___ Data section

Lemma iopb_second_page_witness :
  ∃ ka kb, set_iopb IopbDemo.k1 100 0x5000 = Ret ka ∧ enable_iopb ka 100 = Ret kb ∧
    vm_context_get_physical_for_virtual (k_mem kb) 100 (iopb_addr IopbDemo.sc0 + 4096) = 0x5000000.
Proof.
  destruct (iopb_second_page IopbDemo.k1 100 0x5000) as (ka & kb & Ha & Hb & _ & Hp).
  - apply IopbDemo.room. discriminate.
  - lia.
  - reflexivity.
  - exists ka, kb. exact (conj Ha (conj Hb Hp)).
Defined.
Lemma enable_iopb_maps_frame_0_witness :
  ∃ k' e, enable_iopb IopbDemo.k1 100 = Ret k' ∧
    trans (k_mem k') 100 (path_of (iopb_addr IopbDemo.sc0)) = Some (e, 0%nat) ∧ next_base e = 0.
Proof.
  destruct (enable_iopb_maps_frame_0 IopbDemo.k1 100) as (k' & e & e' & Hk & Ht & Hb & _).
  - apply IopbDemo.room. discriminate.
  - apply MemDemo.absent0.
  - apply MemDemo.absent0.
  - exists k', e. exact (conj Hk (conj Ht Hb)).
Defined.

______

Copy every entry exactly. Leave nothing out.

Lemma iopb_second_page_witness :
  ∃ ka kb, set_iopb IopbDemo.k1 100 0x5000 = Ret ka ∧ enable_iopb ka 100 = Ret kb ∧
    vm_context_get_physical_for_virtual (k_mem kb) 100 (iopb_addr IopbDemo.sc0 + 4096) = 0x5000000.
Proof.
  destruct (iopb_second_page IopbDemo.k1 100 0x5000) as (ka & kb & Ha & Hb & _ & Hp).
  - apply IopbDemo.room. discriminate.
  - lia.
  - reflexivity.
  - exists ka, kb. exact (conj Ha (conj Hb Hp)).
Defined.
Lemma enable_iopb_maps_frame_0_witness :
  ∃ k' e, enable_iopb IopbDemo.k1 100 = Ret k' ∧
    trans (k_mem k') 100 (path_of (iopb_addr IopbDemo.sc0)) = Some (e, 0%nat) ∧ next_base e = 0.
Proof.
  destruct (enable_iopb_maps_frame_0 IopbDemo.k1 100) as (k' & e & e' & Hk & Ht & Hb & _).
  - apply IopbDemo.room. discriminate.
  - apply MemDemo.absent0.
  - apply MemDemo.absent0.
  - exists k', e. exact (conj Hk (conj Ht Hb)).
Defined.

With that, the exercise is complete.